*** MATERIAL PROVIDED Section Begins ***
(* ===== verification/ServerAdmin.v ===== *)
(** The handlers of the server's API for Cloudflare credentials, accounts, the
    router and backups ([cloudflareStatus] to [createBackup] of
    [server/internal/httpapi/httpapi.go]). *)

From S2P Require Import Prelude StateError GoText GoPath GoNet GoUrl GoJson GoJsonRead GoHttp Timestamps GoTime Encoding RateLimit Schema Effects Logic Validation Store Jobs Sessions Mappings Domains Apply Users Operations Router RouterControl Backup ServerViews ServerAPI ServerHandlers.
From Stdlib Require Import Ascii String.
Open Scope Z_scope.

(** ** Inputs *)

(** A ticket and what it is for. *)
Record Ticketed := mkTicketed { tk_Value : string; tk_ReauthTicket : string }.

Section Admin.
Context `{Env} `{ServerEnv}.

(** A body with the field [name] and a ticket. *)
Definition decode_ticketed (name : string) : JText -> Ticketed -> Ticketed * bool := decode_struct (assign_known [
  (name, on_field tk_Value (fun f i => mkTicketed (f (tk_Value i)) (tk_ReauthTicket i)) decode_string);
  ("reauth_ticket"%string, on_field tk_ReauthTicket (fun f i => mkTicketed (tk_Value i) (f (tk_ReauthTicket i))) decode_string)]).

(** A handler that wants a ticket with its input, or only a ticket. *)
Definition ticketed (name : string) (r : ServerRequest) (k : Ticketed -> HS unit) : HS unit :=
  with_input (decode_ticketed name) (mkTicketed "" "") r (fun i => requireReauthTicket r (tk_ReauthTicket i) (k i)).
Definition with_ticket (r : ServerRequest) (k : string -> HS unit) : HS unit :=
  with_input (decode_single "reauth_ticket") "" r (fun ticket => requireReauthTicket r ticket (k ticket)).

(** ** Cloudflare *)

(** [capabilities] is what could be decoded of the stored text. *)
Definition map_json (m : option (gmap string JSON)) : string :=
  match m with
  | Some m => json_marshal (JObject (order_by (fun a b => String.ltb (fst a) (fst b)) (map_to_list m)))
  | None => "null"
  end.
Definition capabilities_json (stored : string) : string :=
  map_json (fst (json_unmarshal (mkTarget decode_map map_json) stored (Some ∅))).

Definition token_status_json (v : TokenStatusView) : string :=
  if ts_configured v then json_object
    [("capabilities", capabilities_json (ts_capabilities v)); ("configured", "true");
     ("status", json_string (token_status_text (ts_status v))); ("token_version", itoa (ts_version v));
     ("verified_at", json_opt_stamp (ts_verified v))]%string
  else json_object [("configured", "false"); ("status", json_string "missing")]%string.

Definition cloudflareStatus (r : ServerRequest) : HS unit :=
  x ← service r, CloudflareStatus (ac_UserID (authFrom r));
  or_else x (fun _ => problem r 500 "CLOUDFLARE_STATUS_FAILED" "无法读取 Cloudflare Token 状态。")
    (fun status => writeJSON 200 (token_status_json status)).

Definition cloudflareToken (r : ServerRequest) : HS unit :=
  mustChange r (ticketed "token" r (fun i =>
  x ← service r, SaveCloudflareToken (authFrom r) (tk_Value i) (tk_ReauthTicket i);
  or_else x (fun e =>
    match e with
    | ErrReauthRequired | ErrInvalidCredentials => problem r 401 "AUTH_REAUTH_REQUIRED" "敏感操作需要先完成二次认证。"
    | _ => problem r 400 "CLOUDFLARE_TOKEN_INVALID" "Cloudflare Token 未通过本地格式校验，当前 active Token 不变。"
    end) (fun _ =>
  writeJSON 202 (status_message "pending" "Token 已加密保存，等待权限验证。")))).

Definition clearCloudflare (r : ServerRequest) : HS unit :=
  with_ticket r (fun ticket =>
  x ← service r, ClearCloudflareToken (authFrom r) ticket;
  or_else x (fun e =>
    match e with
    | ErrInvalidCredentials => problem r 401 "AUTH_INVALID_CREDENTIALS" "当前管理员密码不正确。"
    | ErrReauthRequired => problem r 401 "AUTH_REAUTH_REQUIRED" "敏感操作需要先完成二次认证。"
    | _ => problem r 500 "CLOUDFLARE_TOKEN_CLEAR_FAILED" "清除 Cloudflare Token 失败。"
    end) (fun _ =>
  writeJSON 200 (status_message "missing" "Token 已清除；已有 DNS 记录不会被自动删除。"))).

(** ** Accounts *)

Definition adminUsers (r : ServerRequest) : HS unit :=
  let '(page, pageSize) := pageParams r in
  x ← service r, AdminUsersPage page pageSize;
  or_else x (fun _ => problem r 500 "USERS_READ_FAILED" "无法读取用户。") (fun found =>
  writeJSON 200 (page_json (json_list user_json (fst found)) (snd found))).

Definition shown_once : string := "只展示一次，请通过受保护渠道交付。".

Definition createUser (r : ServerRequest) : HS unit :=
  ticketed "username" r (fun i =>
  x ← service r, CreateUser (authFrom r) (tk_Value i);
  or_else x (fun _ => problem r 400 "USER_CREATE_FAILED" "用户创建失败。") (fun made =>
  writeJSON 201 (json_object [("initial_password", json_string (snd made)); ("user", user_json (fst made));
    ("warning", json_string shown_once)]%string))).

Definition deleteUser (r : ServerRequest) (id : string) : HS unit :=
  with_ticket r (fun _ =>
  x ← service r, DeleteUser (authFrom r) id (forced r) (sent_key r);
  or_else x (mappingProblem r) (fun opID =>
  notifyUser id "user_disabled" (reason_json "user_delete_requested");;
  notifyUser id "shutdown_frpc" (reason_json "user_delete_requested");;
  writeJSON 202 (json_object [("force", json_bool (forced r)); ("operation_id", json_string opID);
    ("status", json_string "pending")]%string))).

Definition setUserStatus (r : ServerRequest) (id : string) : HS unit :=
  ticketed "status" r (fun i =>
  x ← service r, SetUserStatus (authFrom r) id (tk_Value i);
  or_else x (mappingProblem r) (fun _ =>
  (if String.eqb (tk_Value i) "disabled" then notifyUser id "user_disabled" (reason_json "admin_action")
   else notifyUser id "force_full_sync" (reason_json "user_reactivated"));;
  writeJSON 200 ok_json)).

Definition resetPassword (r : ServerRequest) (id : string) : HS unit :=
  with_ticket r (fun _ =>
  x ← service r, ResetUserPassword (authFrom r) id;
  or_else x (mappingProblem r) (fun password =>
  notifyUser id "session_replaced" (reason_json "password_reset");;
  writeJSON 200 (json_object [("initial_password", json_string password); ("warning", json_string shown_once)]%string))).

Definition adminResetFRPCredential (r : ServerRequest) (id : string) : HS unit :=
  with_ticket r (fun ticket => reset_credential r id id ticket).

Definition adminOperations (r : ServerRequest) : HS unit := operations r.

Definition pending_mapping (m : Mapping) : bool := match m_lifecycle m with LReserved | LPendingApply => true | _ => false end.

Definition adminStats (r : ServerRequest) : HS unit :=
  activeUsers ← counted (fun db => count_where (fun _ u => (u_role u == RUser) && (u_status u == UActive)) (users db));
  allMappings ← counted (fun db => count_where (fun _ m => m_lifecycle m != LDeleted) (mappings db));
  pending ← counted (fun db => count_where (fun _ m => pending_mapping m) (mappings db));
  errorsCount ← counted (fun db => count_where (fun _ m => m_lifecycle m == LConfigError) (mappings db));
  now ← time_now;
  writeJSON 200 (json_object
    [("active_users", itoa activeUsers); ("errors", itoa errorsCount);
     ("frps_public_host", json_string (cfg_FRPSPublicHost env_config));
     ("frps_public_port", itoa (cfg_FRPSPublicPort env_config)); ("mappings", itoa allMappings);
     ("pending", itoa pending); ("server_uptime_seconds", itoa (Z.quot (now - sv_started) second))]%string).

(** ** Router and backups *)

Definition routerStatus (r : ServerRequest) : HS unit :=
  x ← service r, RouterStatus;
  or_else x (fun _ => problem r 500 "ROUTER_STATUS_FAILED" "无法读取 Router Snapshot 状态。")
    (fun status => writeJSON 200 (router_status_json status)).

Definition routerRebuild (r : ServerRequest) : HS unit :=
  with_ticket r (fun _ =>
  x ← service r, EnqueueRouterSnapshot;
  or_else x (fun _ => problem r 500 "ROUTER_REBUILD_FAILED" "Router Snapshot 任务无法入队。")
    (fun _ => writeJSON 202 (status_message "pending" "Router Snapshot rebuild queued."))).

(** A backup of the database and the files beside it. *)
Definition in_backup {A} (m : BK A) : HS (res string A) := fun a =>
  let '(x, w) := m (mkBackupWorld (sa_world a) (sa_files a)) in
  (Ok x, a <| sa_world := bw_world w |> <| sa_files := bw_files w |>).

Definition createBackup (r : ServerRequest) : HS unit :=
  ticketed "password" r (fun i =>
  t ← time_now;
  let file := ("backup-" ++ compact_stamp t ++ ".fppb")%string in
  let path := (cfg_DataDir env_config ++ "/backups/" ++ file)%string in
  x ← in_backup (CreateWithOptions path (tk_Value i) (cfg_DataDir env_config));
  match x with
  | Err _ => problem r 400 "BACKUP_FAILED" "加密备份创建失败。"
  | Ok _ =>
      _ ← service r, Audit (authFrom r) "backup_created" "backup" path "success" [] "";
      writeJSON 201 (json_object [("file", json_string ("backups/" ++ file)); ("status", json_string "succeeded")]%string)
  end).
End Admin.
*** MATERIAL PROVIDED Section Ends ***
EXERCISE OBJECTIVE - Could you restate, word for word, the lines above from the one with "router and backups ([cloudflareStatus]" to the one with "(name, on_field tk_Value", both included?

ANSWER FOR THE TASK -
    router and backups ([cloudflareStatus] to [createBackup] of
    [server/internal/httpapi/httpapi.go]). *)

From S2P Require Import Prelude StateError GoText GoPath GoNet GoUrl GoJson GoJsonRead GoHttp Timestamps GoTime Encoding RateLimit Schema Effects Logic Validation Store Jobs Sessions Mappings Domains Apply Users Operations Router RouterControl Backup ServerViews ServerAPI ServerHandlers.
From Stdlib Require Import Ascii String.
Open Scope Z_scope.

(** ** Inputs *)

(** A ticket and what it is for. *)
Record Ticketed := mkTicketed { tk_Value : string; tk_ReauthTicket : string }.

Section Admin.
Context `{Env} `{ServerEnv}.

(** A body with the field [name] and a ticket. *)
Definition decode_ticketed (name : string) : JText -> Ticketed -> Ticketed * bool := decode_struct (assign_known [
  (name, on_field tk_Value (fun f i => mkTicketed (f (tk_Value i)) (tk_ReauthTicket i)) decode_string);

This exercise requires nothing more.